Lun. Mag 20th, 2024
👀

Per coloro che sono interessati all’intelligenza artificiale, e in particolare per coloro che non lo sono, le fughe di notizie hanno mostrato che ci sono piani per rilasciare nuovi tag su piattaforme comuni per identificare quali contenuti sono generati dall’intelligenza artificiale. Su Twitter/X ingegneria inversa Alessandro Palucci ha mostrato un’anteprima di questo con etichette che mostrano “generato da Meta AI” all’interno del programma.

Man mano che l’intelligenza artificiale diventa sempre più comunemente utilizzata, può essere davvero difficile distinguere tra ciò che è stato creato da un vero essere umano e ciò che è stato creato da un bot. Ciò consentirà alle persone di essere in grado di fare scelte più informate e di essere trasparenti con gli utenti.
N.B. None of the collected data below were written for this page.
(** [open('/missing', 'r')] on [fs0]: ENOENT, errno 44. *)
Lemma open_failure_is_a_filesystem_error_witness :
  let e := MkErr "ENOENT: open '/missing'" (Some "ENOENT"%string) (Some 44)
             (Some (MkErr "ENOENT: open" (Some "ENOENT"%string) None None)) in
  let s' := (Sample.open Sample.fs0 "/missing" (inr "r"%string)).2 in
  Sample.open Sample.fs0 "/missing" (inr "r"%string) = (inl e, s') ∧
  ∃ c e0,
    code e = Some c ∧ cause e = Some e0 ∧
    (c = "EIO"%string ∨ (is_Some (Sample.ERRNO_CODES c) ∧ code e0 = Some c)) ∧
    is_Some (errno e) ∧
    message e = c +:+ ": open '" +:+ EncryptedFS.normalizePath Sample.fs0 "/missing" +:+ "'" ∧
    EncryptedFS.openFiles s' = EncryptedFS.openFiles Sample.fs0 ∧
    EncryptedFS.nextFd s' = EncryptedFS.nextFd Sample.fs0.
Proof.
  intros e s'.
  assert (Sample.open Sample.fs0 "/missing" (inr "r"%string) = (inl e, s')) as Hopen
    by (vm_compute; reflexivity).
  split; [exact Hopen|].
  exact (open_failure_is_a_filesystem_error Sample.randomBytes Sample.ERRNO_CODES
           Sample.fs0 "/missing" (inr "r"%string) e s' Hopen).
Defined.

(** [open('/', 'r')] on [fs0]: the data directory itself. *)
Lemma directory_handle_witness :
  let s := Sample.fs0 in
  let fd := EncryptedFS.nextFd s in
  HostFs.dirs (EncryptedFS.host s)
    !! EncryptedFS.resolvePath s (EncryptedFS.normalizePath s "/") = Some 4096 ∧
  EncryptedFS.destroyed s = false ∧
  ∃ s',
    Sample.open s "/" (inr "r"%string) = (inr fd, s') ∧
    EncryptedFS.host s' = EncryptedFS.host s ∧ EncryptedFS.rng s' = EncryptedFS.rng s ∧
    EncryptedFS.openFiles s' !! fd
    = Some {| EncryptedFS.realFd := -1;
              EncryptedFS.path := EncryptedFS.resolvePath s (EncryptedFS.normalizePath s "/");
              EncryptedFS.flags := EncryptedFS.emFlagsToNode' (inr "r"%string);
              EncryptedFS.position := 0; EncryptedFS.encrypted := false;
              EncryptedFS.fileId := [] |} ∧
    (∀ buffer offset length pos, length ≠ 0 →
       Sample.read s' fd buffer offset length pos
       = (inl (EncryptedFS.createError Sample.ERRNO_CODES "EISDIR"
                 "read from directory" None), buffer, s') ∧
       Sample.write s' fd buffer offset length pos
       = (inl (EncryptedFS.createError Sample.ERRNO_CODES "EISDIR"
                 "write to directory" None), s')) ∧
    (∀ buffer offset pos,
       Sample.read s' fd buffer offset 0 pos = (inr 0, buffer, s') ∧
       Sample.write s' fd buffer offset 0 pos = (inr 0, s')) ∧
    Sample.fstat s' fd = inr {| EncryptedFS.size := 4096 |} ∧
    (Sample.close s' fd).1 = inr () ∧
    EncryptedFS.host (Sample.close s' fd).2 = EncryptedFS.host s ∧
    EncryptedFS.openFiles (Sample.close s' fd).2 = delete fd (EncryptedFS.openFiles s).
Proof.
  intros s fd.
  assert (HostFs.dirs (EncryptedFS.host s)
            !! EncryptedFS.resolvePath s (EncryptedFS.normalizePath s "/") = Some 4096)
    as Hdir by (vm_compute; reflexivity).
  assert (EncryptedFS.destroyed s = false) as Hlive by (vm_compute; reflexivity).
  split; [exact Hdir|]. split; [exact Hlive|].
  exact (directory_handle Sample.gcm_encrypt Sample.gcm_decrypt Sample.randomBytes
           Sample.ERRNO_CODES s "/" (inr "r"%string) 4096 Hdir Hlive).
Defined.

(** A write of ten bytes through descriptor 100 of [fs1], the host's
    descriptor 3. *)
Lemma write_touches_one_file_witness :
  let s := Sample.fs1 in
  let file := Sample.handle s 100 in
  let hfd := Sample.host_fd s 3 in
  let s' := (Sample.write s 100 Sample.patch 0 10 (Some 0)).2 in
  EncryptedFS.openFiles s !! 100 = Some file ∧
  HostFs.fds (EncryptedFS.host s) !! EncryptedFS.realFd file = Some hfd ∧
  (∀ p, p ≠ HostFs.fd_path hfd →
        HostFs.files (EncryptedFS.host s') !! p = HostFs.files (EncryptedFS.host s) !! p) ∧
  HostFs.dirs (EncryptedFS.host s') = HostFs.dirs (EncryptedFS.host s) ∧
  HostFs.fds (EncryptedFS.host s') = HostFs.fds (EncryptedFS.host s) ∧
  (∀ fd', fd' ≠ 100 →
          EncryptedFS.openFiles s' !! fd' = EncryptedFS.openFiles s !! fd') ∧
  EncryptedFS.host (Sample.read s 100 Sample.patch 0 10 (Some 0)).2 = EncryptedFS.host s.
Proof.
  intros s file hfd s'.
  assert (EncryptedFS.openFiles s !! 100 = Some file) as Hfile
    by (vm_compute; reflexivity).
  assert (HostFs.fds (EncryptedFS.host s) !! EncryptedFS.realFd file = Some hfd) as Hfd
    by (vm_compute; reflexivity).
  split; [exact Hfile|]. split; [exact Hfd|].
  exact (write_touches_one_file Sample.gcm_encrypt Sample.gcm_decrypt Sample.randomBytes
           Sample.ERRNO_CODES s 100 file hfd Sample.patch 0 10 (Some 0) Hfile Hfd).
Defined.

(** [open('/f', 'w')] on [fs0], which gives [fs1]. *)
Lemma open_binds_handle_to_header_witness :
  let s := Sample.fs0 in
  let full := EncryptedFS.resolvePath s (EncryptedFS.normalizePath s "/f") in
  blen (EncryptedFS.salt s) = Crypto.SALT_SIZE ∧
  EncryptedFS.shouldEncrypt (EncryptedFS.normalizePath s "/f") = true ∧
  HostFs.dirs (EncryptedFS.host s) !! full = None ∧
  Sample.open s "/f" (inr "w"%string) = (inr 100, Sample.fs1) ∧
  ∃ file hfd d,
    EncryptedFS.openFiles Sample.fs1 !! 100 = Some file ∧
    EncryptedFS.encrypted file = true ∧
    EncryptedFS.path file = full ∧
    HostFs.fds (EncryptedFS.host Sample.fs1) !! EncryptedFS.realFd file = Some hfd ∧
    HostFs.fd_path hfd = EncryptedFS.path file ∧
    HostFs.files (EncryptedFS.host Sample.fs1) !! EncryptedFS.path file = Some d ∧
    Crypto.FILE_HEADER_SIZE <= blen d ∧
    blen (EncryptedFS.fileId file) = Crypto.FILE_ID_SIZE ∧
    subarray d Crypto.SALT_SIZE Crypto.FILE_HEADER_SIZE = EncryptedFS.fileId file ∧
    (includes (EncryptedFS.emFlagsToNode' (inr "w"%string)) "w" = true ∨
     HostFs.files (EncryptedFS.host s) !! full = None →
     d = EncryptedFS.salt s ++ EncryptedFS.fileId file).
Proof.
  intros s full.
  assert (blen (EncryptedFS.salt s) = Crypto.SALT_SIZE) as Hsalt by reflexivity.
  assert (EncryptedFS.shouldEncrypt (EncryptedFS.normalizePath s "/f") = true) as Henc
    by (vm_compute; reflexivity).
  assert (HostFs.dirs (EncryptedFS.host s) !! full = None) as Hnodir
    by (vm_compute; reflexivity).
  assert (Sample.open s "/f" (inr "w"%string) = (inr 100, Sample.fs1)) as Hopen
    by (vm_compute; reflexivity).
  split; [exact Hsalt|]. split; [exact Henc|]. split; [exact Hnodir|].
  split; [exact Hopen|].
  exact (open_binds_handle_to_header Sample.randomBytes Sample.ERRNO_CODES
           sample_random_lengths s "/f" (inr "w"%string) 100 Sample.fs1
           Hsalt Henc Hnodir Hopen).
Defined.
Ci sono state molte aziende che stanno passando all’intelligenza artificiale che hanno promesso di garantire la fiducia degli utenti applicando cose come questi tag ai loro contenuti.

In un mondo perfetto, l’intelligenza artificiale verrebbe utilizzata come strumento di assistenza per aiutare i creatori, le aziende e tutti gli altri a sviluppare il tipo di contenuto che desiderano creare. Tuttavia, nel selvaggio west che è il fondamento del movimento AI, le cose saranno sempre un po’ rouge fino a quando non ci saranno degli standard in atto. Queste etichette, così come altre misure, assicurano che tutti noi abbiamo dei binari guida che camminano verso questo futuro sconosciuto.
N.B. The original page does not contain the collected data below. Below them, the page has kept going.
Lemma entries_have_written_types_witness :
  Handlers.written (app first_products_shown) /\
  (exists w',
      submit Product (VStr "s1") 0 ChatInterface.kettle (inr server_error)
             (world_of initial) = Returns w' /\
      Handlers.written (app w')) /\
  (ChatInterface.log_content (text_log "a" 0)
     = ChatInterface.Product (content (text_log "a" 0)) \/
   ChatInterface.log_content (text_log "a" 0)
     = ChatInterface.Markdown (content (text_log "a" 0))) /\
  (exists w',
      runAgent (mkStream sample_reads (Some (TypeError "network error")))
               first_products_shown = Live w' /\
      Handlers.written (app w')).
Proof.
  split; [|split; [|split]].
  - apply (proj1 (proj2 entries_have_written_types) first_products (world_of initial)
             first_products_shown); [constructor | reflexivity].
  - eexists. split; [reflexivity|].
    apply (proj1 (proj2 (proj2 entries_have_written_types)) Product (VStr "s1") 0
             ChatInterface.kettle (inr server_error) (world_of initial));
      [constructor | reflexivity].
  - apply (proj2 (proj2 (proj2 (proj2 entries_have_written_types)))
             (setLogs (fun _ => [text_log "a" 0]) initial) (text_log "a" 0)).
    + repeat constructor.
    + simpl. left. reflexivity.
  - eexists. split; [reflexivity|].
    apply (proj1 (proj2 (proj2 (proj2 entries_have_written_types)))
             (mkStream sample_reads (Some (TypeError "network error")))
             first_products_shown).
    left. reflexivity.
Defined.

Lemma primitive_child (v : value) :
  primitive v = true -> ChatInterface.child_ok v = true.
Proof. destruct v; simpl; try discriminate; reflexivity. Qed.

Lemma primitive_printed (v : value) :
  primitive v = true -> ChatInterface.prints v = true.
Proof.
  intros H. unfold ChatInterface.prints.
  destruct (primitive_prints v H) as [s ->]. reflexivity.
Qed.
Oltre alle etichette AI generative, Paluzzi ha anche scoperto altri strumenti basati sull’intelligenza artificiale nei lavori per Instagram, come una funzione di riepilogo che interagirà con i tuoi messaggi diretti. In questo modo può fornire una breve sinossi di ciò che era contenuto nel messaggio. Questi strumenti possono essere utilizzati per cose come diminuire il carico cognitivo quando sono in gioco le disabilità. Oppure l’intelligenza artificiale può aiutare a suddividere le attività in attività più piccole, aiutando le persone che hanno l’ADHD.
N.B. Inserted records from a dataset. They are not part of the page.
(** Lines 331-354. *)
Definition errorResult (testCase : TestCase.t) (error : Thrown) : TestCaseResult.t :=
  {| TestCaseResult.case_id := TestCase.case_id testCase;
     TestCaseResult.description := TestCase.description testCase;
     TestCaseResult.input := TestCase.conversation testCase;
     TestCaseResult.expected :=
       {| Expected.overall_severity := TestCase.expected_overall_severity testCase;
          Expected.acceptable_severities := None;
          Expected.overall_imminence := TestCase.expected_overall_imminence testCase;
          Expected.acceptable_imminence := None;
          Expected.min_confidence := TestCase.expected_min_confidence testCase;
          Expected.rationale := None;
          Expected.domains := None;
          Expected.legal_flags := None |};
     TestCaseResult.actual :=
       {| Actual.overall_severity := none;
          Actual.overall_imminence := not_applicable;
          Actual.confidence := 0;
          Actual.domains := [];
          Actual.legal_flags := None;
          Actual.primary_concerns := None |};
     TestCaseResult.passed := false;
     TestCaseResult.checks :=
       {| Checks.overall_severity := false;
          Checks.overall_imminence := false;
          Checks.confidence := false;
          Checks.domains := None;
          Checks.legal_flags := None |};
     TestCaseResult.score := 0;
     TestCaseResult.error := Some (errorText error) |}.

(** The task of one case: [try { ... } catch (error) { ... }]. *)
Definition task (testCase : TestCase.t) (fetched : FetchOutcome) : TestCaseResult.t :=
  match callNopeAPI fetched with
  | inr result => successResult testCase result
  | inl error => errorResult testCase error
  end.

(** ** JavaScript arrays written by index *)

(** An array is a list of slots, [None] being a hole.  [a[i] = x] beyond the
    end leaves holes between the old end and [i]. *)
Definition array_set {A} (a : list (option A)) (i : nat) (x : A) : list (option A) :=
  if decide (i < length a)%nat then <[i := Some x]> a
  else a ++ replicate (i - length a) None ++ [Some x].

(** ** The concurrency limiter (lines 143-172) *)

(** What the promise of a task settles with. *)
Inductive Settled (T : Type) :=
| fulfilled (value : T)
| rejected (error : Thrown).
Arguments fulfilled {T} value.
Arguments rejected {T} error.

(** The shared variables of [runWithConcurrency] and, for each worker, the
    index of the task it awaits ([None] once its [runNext] chain returned). *)
Record RunState (T : Type) := {
  index : nat;
  results : list (option (option T));
  workers : list (option nat)
}.
Arguments index {T} _.
Arguments results {T} _.
Arguments workers {T} _.

Section Runner.
Context {T : Type}.
(** [tasks[i]], identified with what its single call settles with. *)
Variable tasks : list (Settled T).

(** Lines 151-154, up to the [await]: return when the cursor is past the
    end, else claim the index under the cursor and advance it. *)
Definition runNext (index : nat) : nat * option nat :=
  if (length tasks <=? index)%nat then (index, None)
  else (S index, Some index).

(** Lines 166-168: [n] calls of [runNext] in a row, each running up to its
    first [await].  The worker count is a natural number (the script passes
    10; [Array] throws on a negative or fractional length). *)
Fixpoint spawn (n : nat) (index : nat) : nat * list (option nat) :=
  match n with
  | O => (index, [])
  | S n' =>
      let '(index1, w) := runNext index in
      let '(index2, ws) := spawn n' index1 in
      (index2, w :: ws)
  end.

Definition start (maxConcurrency : nat) : RunState T :=
  let '(index, ws) := spawn (Nat.min maxConcurrency (length tasks)) 0 in
  {| index := index; results := []; workers := ws |}.

(** Lines 156-161: the slot written when the awaited task settles. *)
Definition slotOf (s : Settled T) : option T :=
  match s with
  | fulfilled result => Some result
  | rejected _ => None
  end.

(** The task awaited by worker [k] settles: lines 156-163.  The store and
    the next claim run without interruption. *)
Definition settle (st : RunState T) (k : nat) : option (RunState T) :=
  match workers st !! k with
  | Some (Some currentIndex) =>
      match tasks !! currentIndex with
      | Some t =>
          let results' := array_set (results st) currentIndex (slotOf t) in
          let '(index', w) := runNext (index st) in
          Some {| index := index'; results := results'; workers := <[k := w]> (workers st) |}
      | None => None
      end
  | _ => None
  end.

(** A schedule names, in order, the worker whose task settles next. *)
Fixpoint run (sched : list nat) (st : RunState T) : option (RunState T) :=
  match sched with
  | [] => Some st
  | k :: sched' =>
      match settle st k with
      | Some st' => run sched' st'
      | None => None
      end
  end.

(** The tasks being awaited. *)
Definition inFlight (st : RunState T) : list nat := omap id (workers st).

(** Line 170: every worker has returned. *)
Definition allDone (st : RunState T) : bool :=
  forallb (fun w => match w with None => true | Some _ => false end) (workers st).

(** The array returned under a schedule that is a complete execution. *)
Definition runWithConcurrency (maxConcurrency : nat) (sched : list nat)
    : option (list (option (option T))) :=
  match run sched (start maxConcurrency) with
  | Some st => if allDone st then Some (results st) else None
  | None => None
  end.
End Runner.

(** ** The suite report (lines 207-406) *)

(** [a / b] on numbers; NaN and the infinities of a zero divisor are [None]. *)
Definition num_div (a b : Q) : option Q :=
  if Qeq_bool b 0 then None else Some (a / b)%Q.

(** Lines 362-366: [forEach] skips holes and throws on [undefined.passed]
    ([None]); otherwise it counts and pushes. *)
Fixpoint tally (taskResults : list (option (option TestCaseResult.t)))
    (passed failed : nat) (results : list TestCaseResult.t)
    : option (nat * nat * list TestCaseResult.t) :=
  match taskResults with
  | [] => Some (passed, failed, results)
  | None :: rest => tally rest passed failed results
  | Some None :: _ => None
  | Some (Some result) :: rest =>
      if TestCaseResult.passed result
      then tally rest (S passed) failed (results ++ [result])
      else tally rest passed (S failed) (results ++ [result])
  end.

(** Line 369 in exact arithmetic: the sum of the scores, added from 0 in
    order, over their number.  [doubleOverallScoreOf] is the same line in
    double precision, where the additions and the division round. *)
Definition overallScoreOf (results : list TestCaseResult.t) : option Q :=
  num_div (fold_left (fun sum r => (sum + TestCaseResult.score r)%Q) results 0%Q)
          (inject_Z (Z.of_nat (length results))).

(** Lines 362-383. *)
Definition report (suite : TestSuite.t) (apiUrl now : string)
    (taskResults : list (option (option TestCaseResult.t)))
    : option StaticSuiteResults.t :=
  match tally taskResults 0 0 [] with
  | Some (passed, failed, results) =>
      Some {| StaticSuiteResults.suite_id := TestSuite.test_set_id suite;
              StaticSuiteResults.suite_version := TestSuite.version suite;
              StaticSuiteResults.suite_description := TestSuite.description suite;
              StaticSuiteResults.generated_at := now;
              StaticSuiteResults.api_endpoint := apiUrl;
              StaticSuiteResults.total_cases := length (TestSuite.cases suite);
              StaticSuiteResults.passed_cases := passed;
              StaticSuiteResults.failed_cases := failed;
              StaticSuiteResults.overall_score := overallScoreOf results;
              StaticSuiteResults.cases := results |}
  | None => None
  end.

(** Line 224: one task per case; [fetched i] is what the [fetch] issued for
    case [i] answers.  A task catches whatever is thrown, so it fulfils. *)
Definition tasksOf (suite : TestSuite.t) (fetched : nat -> FetchOutcome)
    : list (Settled TestCaseResult.t) :=
  imap (fun i testCase => fulfilled (task testCase (fetched i))) (TestSuite.cases suite).

(** The report under a schedule of the runner; [None] when the schedule is
    not a complete execution or the tally throws. *)
Definition generateStaticResults (suite : TestSuite.t) (apiUrl now : string)
    (fetched : nat -> FetchOutcome) (sched : list nat) : option StaticSuiteResults.t :=
  match runWithConcurrency (tasksOf suite fetched) 10 sched with
  | Some taskResults => report suite apiUrl now taskResults
  | None => None
  end.

(** * Notions used in the statements *)

(** The position of a severity on the scale. *)
Definition rank (s : Severity) : Z :=
  match s with
  | none => 0 | mild => 1 | moderate => 2 | high => 3 | critical => 4
  end%Z.

(** The keys the script gives to the baseline, domain and legal flag checks. *)
Definition baseKeys : list string :=
  ["overall_severity"; "overall_imminence"; "confidence"].

Definition domainKeys : list string :=
  d ← [self; others; dependent_at_risk; victimisation];
  [domain_str d +:+ "_severity"; domain_str d +:+ "_confidence"].

Definition legalKeys : list string := ["duty_to_warn"; "mash_rating"; "dash_rating"].

(** An expected domain with its [min_imminence] removed. *)
Definition eraseMinImminence (e : ExpectedDomain.t) : ExpectedDomain.t :=
  {| ExpectedDomain.domain := ExpectedDomain.domain e;
     ExpectedDomain.min_severity := ExpectedDomain.min_severity e;
     ExpectedDomain.min_imminence := None;
     ExpectedDomain.min_confidence := ExpectedDomain.min_confidence e |}.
Pertanto è della massima importanza che qualsiasi contenuto generato dall’intelligenza artificiale, incluso qualsiasi tipo di funzione o elenco di riepilogo, abbia una divulgazione e dichiarazioni di non responsabilità adeguate. Le dichiarazioni di non responsabilità nel contenuto aiuteranno gli utenti a comprendere il contenuto con cui stanno interagendo. Ciò indipendentemente dal fatto che sia stato generato o influenzato dall’IA. È importante perché consente la trasparenza tra gli utenti e la piattaforma in modo che interagiscano con i contenuti che vogliono vedere. Questo è fondamentale per mantenere la fiducia e garantire che gli utenti siano ben informati sulle tecnologie che stanno utilizzando, oltre a essere consapevoli di cosa c’è dietro il contenuto che incontrano.

Mentre Meta continua a innovare ed esplorare le possibilità dell’IA generativa, l’implementazione di chiari disclaimer rimarrà un aspetto fondamentale per garantire un utilizzo responsabile ed etico di questi potenti strumenti di intelligenza artificiale.